It’s absolutely necessary that we understand the types of data sources being ingested so that we can classify how to evaluate that information.
The jury is still out on the pollsters’ performance in the 2017 UK General Election. Most of the final polls before the vote itself got near to the actual share achieved by the Conservatives. While the Labour Party share was underestimated by many analysts, it would be viable to argue that the pollsters’ overall performance was better than in 2015 and that some polls this time got close to calling the election right.
The technological capability available to analysts is certainly growing all the time. By combining data from a variety of sources and using analytics and artificial intelligence to identify underlying patterns in voting behaviour, data scientists are in theory now able to project how we will vote even before we know it ourselves. Big data can provide a more precise and comprehensive view of likely outcomes without representative samples.
Once researchers were able to use our choice of newspaper or TV channel as one indication of our social status and perhaps our education. Now, we browse the papers online, read many different viewpoints and then watch more on YouTube. All these online interactions are easily trackable and can be integrated and analysed.
Of course, election results remain challenging to get spot on. One big issue is that many voters don’t make up their minds until the eleventh hour. Before the Brexit referendum, 30% didn’t know which way to vote during the final week’s run up and 15% were thought to leave it until they were in the voting booth to decide and far too late to influence anything save an exit poll. And, of course, the referendum involved just a simple choice between yes and no. Added to that there can be issues around the quality of the voter samples and it seems that some of the pollsters may have got the Labour vote wrong this time by adjusting the data too far to make up for the mistakes of 2015.
Whatever the rights and wrongs of the process and the approach taken by the pollsters, the ability of big data analytics to deliver accurate results quickly is growing all the time. The level of precision and the timeliness of the exit polls both in 2015 and 2017 is in itself an illustration of this truth.

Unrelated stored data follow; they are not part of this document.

(** [Evaluator::evaluateFrame]; [report] is the text of the timing
    statistics at the call. *)
Definition evaluateFrame (report : string)
    (st : Evaluator * GroundTruthHandler * World) (cloud_info : CloudInfo)
  : Evaluator * GroundTruthHandler * World * CloudInfo :=
  let '(ev, ground_truth_handler, w) := st in
  let w := writeTimingsToFile ev report w in
  let '(available, cloud_info, ground_truth_handler) :=
    labelCloudInfoIfAvailable ground_truth_handler cloud_info in
  if available then
    let '(ev, cloud_info, w) := writeScoresToFile ev cloud_info w in
    let ev :=
      mkEvaluator (config_ ev) (output_directory_ ev)
        (gt_frame_counter_ ev + 1) (evaluated_levels_ ev) (ranges_ ev) in
    let w :=
      LOG INFO [TStr "Evaluated cloud "; TNum (gt_frame_counter_ ev);
                TStr " with timestamp "; TNum (timestamp cloud_info);
                TStr "."] w in
    (ev, ground_truth_handler, w, cloud_info)
  else (ev, ground_truth_handler, w, cloud_info).

(** A run: the frames in order, each with the timing report of its call. *)
Fixpoint evaluateFrames (st : Evaluator * GroundTruthHandler * World)
    (frames : list (string * CloudInfo))
  : Evaluator * GroundTruthHandler * World :=
  match frames with
  | [] => st
  | (report, cloud_info) :: rest =>
      let '(st', _) := evaluateFrame report st cloud_info in
      evaluateFrames st' rest
  end.
End EvaluateFrame.


(** * Notions used in the statements *)

(** Eligibility of a point after the filter: it was flagged already, or it
    lies in the window. *)
Definition eligible_after (cfg : Config) (point : PointInfo) : bool :=
  ready_for_evaluation point || within_range cfg point.

Definition count_if {A} (f : A -> bool) (l : list A) : Z :=
  Z.of_nat (length (List.filter f l)).

(** A window from 0 to 10 and a cloud of one point at distance 100 that
    arrives with its flag set. *)
Definition window_0_10 : Config :=
  mkConfig "out" (Float32.of_Z 0) (Float32.of_Z 10) true true true true.

Definition far_flagged_point : PointInfo :=
  mkPointInfo (Float32.of_Z 100) true false false false false.

Definition far_flagged_cloud : CloudInfo := mkCloudInfo 7 [far_flagged_point].

(** ** Binary32 values in the statements *)

(** The canonical form of a positive binary32 value with mantissa [m]
    between [2^23] and [2^24]: a mantissa that reached [2^24] is renormalised
    to [2^23] with the next exponent. *)
Definition norm_finite (sx : bool) (m e : Z) : spec_float :=
  if m =? 2 ^ 24 then S754_finite sx (Z.to_pos (2 ^ 23)) (e + 1)
  else S754_finite sx (Z.to_pos m) e.

(** Rounding to nearest even in terms of the remainder [r] modulo [2^k]:
    whether the mantissa [q] is incremented. *)
Definition rounds_up (q r k : Z) : bool :=
  (2 ^ k <? 2 * r) || ((2 * r =? 2 ^ k) && Z.odd q).

(** Mantissa and exponent of the binary32 value nearest to a positive
    integer [n]. *)
Definition nearest_parts (n : Z) : Z * Z :=
  let d := Zdigits2 n in
  if d <=? 24 then (n * 2 ^ (24 - d), d - 24)
  else
    let k := d - 24 in
    let q := n / 2 ^ k in
    let r := n mod 2 ^ k in
    let m := if rounds_up q r k then q + 1 else q in
    if m =? 2 ^ 24 then (2 ^ 23, k + 1) else (m, k).

(** Order of positive normalised values by exponent, then mantissa. *)
Definition parts_le (x y : Z * Z) : Prop :=
  snd x < snd y \/ (snd x = snd y /\ fst x <= fst y).

(** A value between zero and one, both included. *)
Definition in_unit_interval (x : float) : bool :=
  Float32.leb Float32.zero x && Float32.leb x Float32.one.

(** The four outcomes of a prediction against the ground truth. *)
Inductive Outcome := TruePositive | FalsePositive | TrueNegative | FalseNegative.

Definition outcome_of (predicted_dynamic gt_dynamic : bool) : Outcome :=
  match predicted_dynamic, gt_dynamic with
  | true, true => TruePositive
  | true, false => FalsePositive
  | false, false => TrueNegative
  | false, true => FalseNegative
  end.

Definition Outcome_eqb (a b : Outcome) : bool :=
  match a, b with
  | TruePositive, TruePositive | FalsePositive, FalsePositive
  | TrueNegative, TrueNegative | FalseNegative, FalseNegative => true
  | _, _ => false
  end.

(** The point is flagged for evaluation and its outcome under the
    prediction [check] is [o]. *)
Definition has_outcome (check : PointInfo -> bool) (o : Outcome)
    (point : PointInfo) : bool :=
  ready_for_evaluation point
  && Outcome_eqb (outcome_of (check point) (ground_truth_dynamic point)) o.

(** The place of the bucket of an outcome in [ranges_]. *)
Definition bucket_index (o : Outcome) : nat :=
  match o with
  | TruePositive => 0
  | FalsePositive => 1
  | TrueNegative => 2
  | FalseNegative => 3
  end.

Definition counter_of (o : Outcome) (c : Counters) : Z :=
  match o with
  | TruePositive => c_tp c
  | FalsePositive => c_fp c
  | TrueNegative => c_tn c
  | FalseNegative => c_fn c
  end.

Definition total (c : Counters) : Z := c_tp c + c_fp c + c_tn c + c_fn c.

(** No point arrives flagged unless it lies in the window. *)
Definition flags_within (cfg : Config) (cloud_info : CloudInfo) : Prop :=
  Forall (fun p => ready_for_evaluation p = true -> within_range cfg p = true)
    (points cloud_info).

(** Three points in the window, ground truth dynamic, dynamic, static and
    cluster-level prediction dynamic, static, static. *)
Definition three_points_cloud : CloudInfo :=
  mkCloudInfo 42
    [mkPointInfo (Float32.of_Z 1) false true false true false;
     mkPointInfo (Float32.of_Z 2) false true false false false;
     mkPointInfo (Float32.of_Z 3) false false false false false].

(** The point is eligible after the filter and has outcome [o] under the
    prediction [check]. *)
Definition eligible_with_outcome (cfg : Config) (check : PointInfo -> bool)
    (o : Outcome) (point : PointInfo) : bool :=
  eligible_after cfg point
  && Outcome_eqb (outcome_of (check point) (ground_truth_dynamic point)) o.

(** Four empty buckets, as [setupFiles] leaves them. *)
Definition empty_ranges : list (list float) := replicate 4 [].

(** The columns that a level contributes to a row, and the report of a
    level that is not known. *)
Definition columns_of_level (cloud_info : CloudInfo) (level : string)
  : list token :=
  match check_level_of level with
  | Some check => metrics_columns (count_cloud check cloud_info)
  | None => []
  end.

Definition unknown_level_report (level : string) : severity * list token :=
  (ERROR, [TStr "Unknown evaluation level '"; TStr level; TStr "'!"]).

Definition reports_of_level (level : string) : list (severity * list token) :=
  match check_level_of level with
  | Some _ => []
  | None => [unknown_level_report level]
  end.

(** An evaluator with four empty buckets that writes below [out], and a
    cloud of one flagged point at distance 5 that is static at cluster level
    and static in the ground truth. *)
Definition ranges_evaluator : Evaluator :=
  mkEvaluator window_0_10 "out" 0 ["cluster"%string] empty_ranges.

Definition true_negative_cloud : CloudInfo :=
  mkCloudInfo 9 [mkPointInfo (Float32.of_Z 5) true false false false false].

Definition empty_world : World := mkWorld (mkFileSystem ∅ ∅) [].

(** The text of a file; a file that is not there has none. *)
Definition file_content (w : World) (p : string) : list token :=
  default [] (files (fs w) !! p).

Definition scores_path (ev : Evaluator) : string :=
  path_in (output_directory_ ev) scores_file_name_.
Definition ranges_path (ev : Evaluator) : string :=
  path_in (output_directory_ ev) ranges_file_name_.
Definition timings_path (ev : Evaluator) : string :=
  path_in (output_directory_ ev) timings_file_name_.

(** Line ends in what was sent to a stream: one for [std::endl], one for
    each newline character of a string; the decimal text of a number has
    none. *)
Fixpoint newlines (s : string) : Z :=
  match s with
  | EmptyString => 0
  | String c s' => (if Ascii.eqb c "010" then 1 else 0) + newlines s'
  end.

Definition line_ends_of (t : token) : Z :=
  match t with
  | TEndl => 1
  | TStr s => newlines s
  | TFloat _ | TNum _ => 0
  end.

Definition line_ends (l : list token) : Z :=
  fold_right (fun t n => line_ends_of t + n) 0 l.

Section Frames.
Variable GroundTruthHandler : Type.
Variable labelCloudInfoIfAvailable :
  GroundTruthHandler -> CloudInfo -> bool * CloudInfo * GroundTruthHandler.

(** The number of frames of a run for which the handler has ground
    truth. *)
Fixpoint labelled_frames (h : GroundTruthHandler)
    (frames : list (string * CloudInfo)) : Z :=
  match frames with
  | [] => 0
  | (_, cloud_info) :: rest =>
      let '(available, _, h') := labelCloudInfoIfAvailable h cloud_info in
      (if available then 1 else 0) + labelled_frames h' rest
  end.
End Frames.

(** A handler without state that has ground truth for the frames with an
    even timestamp and marks their points as dynamic. *)
Definition even_handler (h : unit) (cloud_info : CloudInfo)
  : bool * CloudInfo * unit :=
  if Z.even (timestamp cloud_info)
  then (true,
        mkCloudInfo (timestamp cloud_info)
          (map (fun p =>
                  mkPointInfo (distance_to_sensor p) (ready_for_evaluation p)
                    true (ever_free_level_dynamic p) (cluster_level_dynamic p)
                    (object_level_dynamic p))
             (points cloud_info)),
        h)
  else (false, cloud_info, h).


(** A run of three frames with time stamps 2, 3 and 4, each a copy of
    [three_points_cloud]. *)
Definition three_frames : list (string * CloudInfo) :=
  [("t0"%string, mkCloudInfo 2 (points three_points_cloud));
   ("t1"%string, mkCloudInfo 3 (points three_points_cloud));
   ("t2"%string, mkCloudInfo 4 (points three_points_cloud))].

Definition noon : tm := mkTm 0 0 12 30 9 126.

(** One minute later. *)
Definition a_minute_after_noon : tm := mkTm 0 1 12 30 9 126.




(** A broken-down local time in a year of four digits. *)
Definition valid_tm (t : tm) : Prop :=
  0 <= tm_sec t <= 60 /\ 0 <= tm_min t <= 59 /\ 0 <= tm_hour t <= 23
  /\ 1 <= tm_mday t <= 31 /\ 0 <= tm_mon t <= 11
  /\ 1000 <= tm_year t + 1900 <= 9999.

Fixpoint has_slash (s : string) : bool :=
  match s with
  | EmptyString => false
  | String c s' => Ascii.eqb c "/" || has_slash s'
  end.



(** A world in which [out] is a regular file. *)
Definition world_with_regular_file : World :=
  mkWorld (mkFileSystem ∅ {[ "out"%string := [TStr "notes"] ]}) [].

(** A world in which [out] exists and holds the scores of a run that was
    started at [noon]. *)
Definition world_with_older_run : World :=
  mkWorld
    (mkFileSystem {[ "out"%string; "out/2026_10_30-12_00_00"%string ]}
       {[ "out/2026_10_30-12_00_00/scores.csv"%string := [TStr "older run"] ]})
    [].

(** * Further notions *)

Definition is_nan (x : float) : bool :=
  match x with
  | S754_nan => true
  | _ => false
  end.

However, today it’s increasingly the way the politicians themselves are using big data to get closer to the electorate that is causing both interest – and controversy. By using data from a wide range of sources, but especially social media they can understand the true concerns of each segment of electorate. As one chief data officer puts it, “… your online activity is very similar to voting activity. Online you can hide behind a screen name and nobody is likely to know who you are or what you are doing. When voting you can put your name next to any box without anybody knowing which party you are voting for. It is the same anonymised action so has a large crossover in behaviour.”
If politicians have insight into the real worries of the electorate, rather than setting their own agenda they can focus on these and thereby create real empathy. At best this could be seen as a democratising influence, enabling politicians to pick up on the issues that the electorate are really talking about rather than setting up the framework themselves.
When in one of the TV ‘non-debates’ Theresa May refused to say what the cap would be on how much individuals pay for their social care, she repeatedly said the party would be talking to a cross section of those involved before pinning it down to a figure. Does this perhaps mean that data around social media discussions will also be analysed to reach a decision?
However, the downside here is that, in the wrong hands, all this knowledge could cause politicians and their parties to become manipulative. The alleged involvement of a UK company Cambridge Analytica (which mixes data analysis with psychological profiling) with Brexit – and according to The Observer, several prominent figures including President Trump and Nigel Farage has demonstrated how careful we need to be.
The Observer article suggests that micro-segmenting key targets and then barraging them with highly-tailored messages and news – and even in the extreme, fake news – could actually shape the results of an election. Some of this is speculation, but it does indicate how much care must be taken to separate fact from fiction.
A recent international survey by Talend found that 71% of UK consumers believe fake news is a growing problem, making them ‘distrust the news and data that is available publicly’. This is higher than the corresponding figure for US citizens (62%) and significantly outstrips the German figure (58%). But how can we combat this new phenomenon?
The answer is simple – we need the right data. Due to the sheer volume of information we have at our fingertips, it’s absolutely necessary that we understand the types of data sources being ingested so that we can classify how to evaluate that information.
Since the 2015 election, there has been an increasing amount of software available which puts big data analysis, machine learning and artificial intelligence within reach of a wider range of organisations and skills. We must trust that the new government will use it to further democracy by tapping into our real concerns, rather than encouraging further false fears.